(** A pass leaves the input source in the state its one call produced. *)
Lemma iteration_state outputs relay cscript cver csize maxTxSize fee st :
  (iter outputs relay cscript cver csize maxTxSize fee st).2
  = (fetchInputs st (if isSKAOutputs IsSKA outputs then 0
                     else add (sumOutputValues outputs) fee)).2.
Proof.
  unfold iteration.
  destruct (isSKAOutputs IsSKA outputs);
    destruct (fetchInputs st _) as [[d|err] st0]; cbn [snd];
    repeat match goal with
           | |- context [if ?b then _ else _] =>
               lazymatch b with
               | context [if _ then _ else _] => fail
               | _ => destruct b
               end
           end; reflexivity.
Qed.

(** A pass that finds the supplied amount short of outputs plus fee target
    stops with an insufficient-balance error. *)
Lemma iteration_insufficient outputs relay cscript cver csize maxTxSize
    fee st d st' :
  fetchInputs st (if isSKAOutputs IsSKA outputs then 0
                  else add (sumOutputValues outputs) fee) = (inl d, st') ->
  (if isSKAOutputs IsSKA outputs
   then SKAAmount d < sumSKAOutputValues outputs + fee
   else Amount d < add (sumOutputValues outputs) fee) ->
  iter outputs relay cscript cver csize maxTxSize fee st
  = (Stop (inr (OpKind op InsufficientBalance)), st').
Proof.
  unfold iteration. intros Hfetch Hshort.
  destruct (isSKAOutputs IsSKA outputs); rewrite Hfetch.
  - now rewrite (proj2 (Z.ltb_lt _ _) Hshort).
  - now rewrite (proj2 (Z.ltb_lt _ _) Hshort).
Qed.

(** X16: termination for an input source that hands out the same inputs whatever
    the target (as one that always returns all it has): the function
    returns after at most two passes, whatever larger bound the loop is
    given, and if the first pass asked for more fee the call ends with an
    insufficient-balance error.  For primary-asset outputs the amounts
    involved must not overflow an [int64]. *)
Theorem constant_source_returns outputs relay st cs maxTxSize d cscript cver :
  (forall s t, fetchInputs s t = (inl d, s)) ->
  Script cs = inl (cscript, cver) ->
  isSKAOutputs IsSKA outputs = true
  \/ (in_range (Amount d - sumOutputValues outputs)
      /\ in_range (sumOutputValues outputs
                   + feeOf outputs relay (ScriptSize cs) d)) ->
  exists r,
    (forall fuel, (2 <= fuel)%nat ->
       author fuel outputs relay st cs maxTxSize = Some (r, st))
    /\ (forall fee',
          iter outputs relay cscript cver (ScriptSize cs) maxTxSize
            (initialTargetFee FeeForSerializeSize IsSKAEmissionTransaction
               IsSKA SerializeSize outputs relay (ScriptSize cs)) st
          = (Retry fee', st) ->
          r = inr (OpKind op InsufficientBalance)).
Proof.
  intros Hconst Hcs Hcase.
  set (fee0 := initialTargetFee FeeForSerializeSize IsSKAEmissionTransaction
                 IsSKA SerializeSize outputs relay (ScriptSize cs)).
  assert (Hst : forall fee,
            (iter outputs relay cscript cver (ScriptSize cs) maxTxSize
               fee st).2 = st).
  { intros fee. rewrite iteration_state. now rewrite Hconst. }
  assert (Hfuel : forall r,
            loop 2 outputs relay cscript cver (ScriptSize cs) maxTxSize
              fee0 st = Some (r, st) ->
            forall fuel, (2 <= fuel)%nat ->
              author fuel outputs relay st cs maxTxSize = Some (r, st)).
  { intros r Hr fuel Hge. unfold NewUnsignedTransaction. rewrite Hcs.
    fold fee0. replace fuel with (2 + (fuel - 2))%nat by lia.
    now apply authorLoop_more_fuel. }
  destruct (iter outputs relay cscript cver (ScriptSize cs) maxTxSize fee0 st)
    as [[fee1|r] st1] eqn:Hit.
  - pose proof (Hst fee0) as Hst1. rewrite Hit in Hst1. cbn in Hst1. subst st1.
    exists (inr (OpKind op InsufficientBalance)). split; [|reflexivity].
    apply Hfuel. cbn [authorLoop]. rewrite Hit.
    apply iteration_retry in Hit as (d' & Hfetch & -> & Hshort).
    rewrite Hconst in Hfetch. injection Hfetch as <-.
    rewrite (iteration_insufficient _ _ _ _ _ _ _ _ d st); [reflexivity| |].
    + apply Hconst.
    + destruct (isSKAOutputs IsSKA outputs).
      * lia.
      * destruct Hcase as [[=]|[Hsub Hadd]].
        rewrite (sub_small _ _ Hsub) in Hshort.
        rewrite (add_small _ _ Hadd). lia.
  - pose proof (Hst fee0) as Hst1. rewrite Hit in Hst1. cbn in Hst1. subst st1.
    exists r. split; [|discriminate].
    apply Hfuel. cbn [authorLoop]. now rewrite Hit.
Qed.

(** One input whose script is no larger than the worst-case P2PKH script
    the fee is seeded with costs as many bytes less as its script is
    shorter. *)
Lemma estimate_single_input s outs c (isSKA : bool) :
  0 <= s <= 108 ->
  estimateSerializeSizeInternal SerializeSize
    [TxSizes.RedeemP2PKHSigScriptSize] outs c isSKA
  = add (estimateSerializeSizeInternal SerializeSize [s] outs c isSKA)
        (108 - s).
Proof.
  intros Hs. rewrite !estimate_as_TxSizes.
  rewrite !TxSizesFacts.estimateSerializeSizeInternal_total.
  unfold TxSizes.specTotal, TxSizes.witnessBytes, Zsum,
    TxSizes.RedeemP2PKHSigScriptSize.
  cbn [fmap list_fmap foldr].
  change (len [1 + 73 + 1 + 33]) with (len [s]).
  rewrite (uint64_small s) by lia.
  change (uint64 (1 + 73 + 1 + 33)) with 108.
  assert (Hv : Wire.VarIntSerializeSize s = 1).
  { unfold Wire.VarIntSerializeSize.
    destruct (Z.ltb_spec s 253); [reflexivity | lia]. }
  rewrite Hv. change (Wire.VarIntSerializeSize 108) with 1.
  wrap_solve.
Qed.

(** X17: why the fee is seeded with a worst-case input: for primary-asset
    outputs and a fee rule that grows with the size, when the input source
    meets the first target with a single input whose script is at most 108
    bytes long, the first pass does not ask for more fee and the function
    returns after that one pass (amounts and sizes not overflowing). *)
Theorem worst_case_seed_needs_one_pass
    outputs relay st cs maxTxSize cscript cver d st' s :
  isSKAOutputs IsSKA outputs = false ->
  (forall a b, a <= b ->
     FeeForSerializeSize relay a <= FeeForSerializeSize relay b) ->
  (forall tx, IsSKAEmissionTransaction tx = false) ->
  Script cs = inl (cscript, cver) ->
  let target := sumOutputValues outputs in
  let fee0 :=
    FeeForSerializeSize relay
      (EstimateSerializeSize SerializeSize
         [TxSizes.RedeemP2PKHSigScriptSize] outputs (ScriptSize cs)) in
  fetchInputs st (add target fee0) = (inl d, st') ->
  RedeemScriptSizes d = [s] ->
  0 <= s <= 108 ->
  add target fee0 <= Amount d ->
  in_range (target + fee0) ->
  in_range (Amount d - target) ->
  in_range (EstimateSerializeSize SerializeSize [s] outputs (ScriptSize cs)
            + (108 - s)) ->
  exists r,
    forall fuel, (1 <= fuel)%nat ->
      author fuel outputs relay st cs maxTxSize = Some (r, st').
Proof.
  intros Hvar Hmono Hem Hcs target fee0 Hfetch Hss Hs Hamt Hr2 Hr1 Hr3.
  assert (Hfee0 : initialTargetFee FeeForSerializeSize
                    IsSKAEmissionTransaction IsSKA SerializeSize
                    outputs relay (ScriptSize cs) = fee0).
  { unfold initialTargetFee. now rewrite Hvar, Hem. }
  assert (Hreq : FeeForSerializeSize relay
                   (EstimateSerializeSize SerializeSize [s] outputs
                      (ScriptSize cs)) <= fee0).
  { apply Hmono. unfold EstimateSerializeSize in *.
    rewrite (estimate_single_input s outputs (ScriptSize cs) false Hs).
    unfold add. rewrite (wrap_small _ Hr3). lia. }
  destruct (iter outputs relay cscript cver (ScriptSize cs) maxTxSize fee0 st)
    as [[fee1|r] st1] eqn:Hit.
  - exfalso. apply iteration_retry in Hit as (d' & Hfetch' & -> & Hshort).
    rewrite Hvar in Hfetch', Hshort. fold target in Hfetch', Hshort.
    rewrite Hfetch in Hfetch'. injection Hfetch' as <- <-.
    unfold requiredFee, sizeWithChange in Hshort.
    rewrite Hem, Hvar, Hss in Hshort.
    rewrite (sub_small _ _ Hr1) in Hshort.
    rewrite (add_small _ _ Hr2) in Hamt. lia.
  - assert (Hst : st1 = st').
    { pose proof (iteration_state outputs relay cscript cver (ScriptSize cs)
                    maxTxSize fee0 st) as H.
      rewrite Hit, Hvar in H. fold target in H. rewrite Hfetch in H.
      exact H. }
    subst st1. exists r. intros fuel Hfuel.
    unfold NewUnsignedTransaction. rewrite Hcs, Hfee0.
    replace fuel with (1 + (fuel - 1))%nat by lia.
    apply authorLoop_more_fuel. cbn [authorLoop]. now rewrite Hit.
Qed.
· · ·
> _EXERCISE AIM_
Quote the records from their first line to the line with "(** A pass that", inclusive, without adding or dropping anything.

> _SOLVED PROBLEM_
(** A pass leaves the input source in the state its one call produced. *)
Lemma iteration_state outputs relay cscript cver csize maxTxSize fee st :
  (iter outputs relay cscript cver csize maxTxSize fee st).2
  = (fetchInputs st (if isSKAOutputs IsSKA outputs then 0
                     else add (sumOutputValues outputs) fee)).2.
Proof.
  unfold iteration.
  destruct (isSKAOutputs IsSKA outputs);
    destruct (fetchInputs st _) as [[d|err] st0]; cbn [snd];
    repeat match goal with
           | |- context [if ?b then _ else _] =>
               lazymatch b with
               | context [if _ then _ else _] => fail
               | _ => destruct b
               end
           end; reflexivity.
Qed.

(** A pass that finds the supplied amount short of outputs plus fee target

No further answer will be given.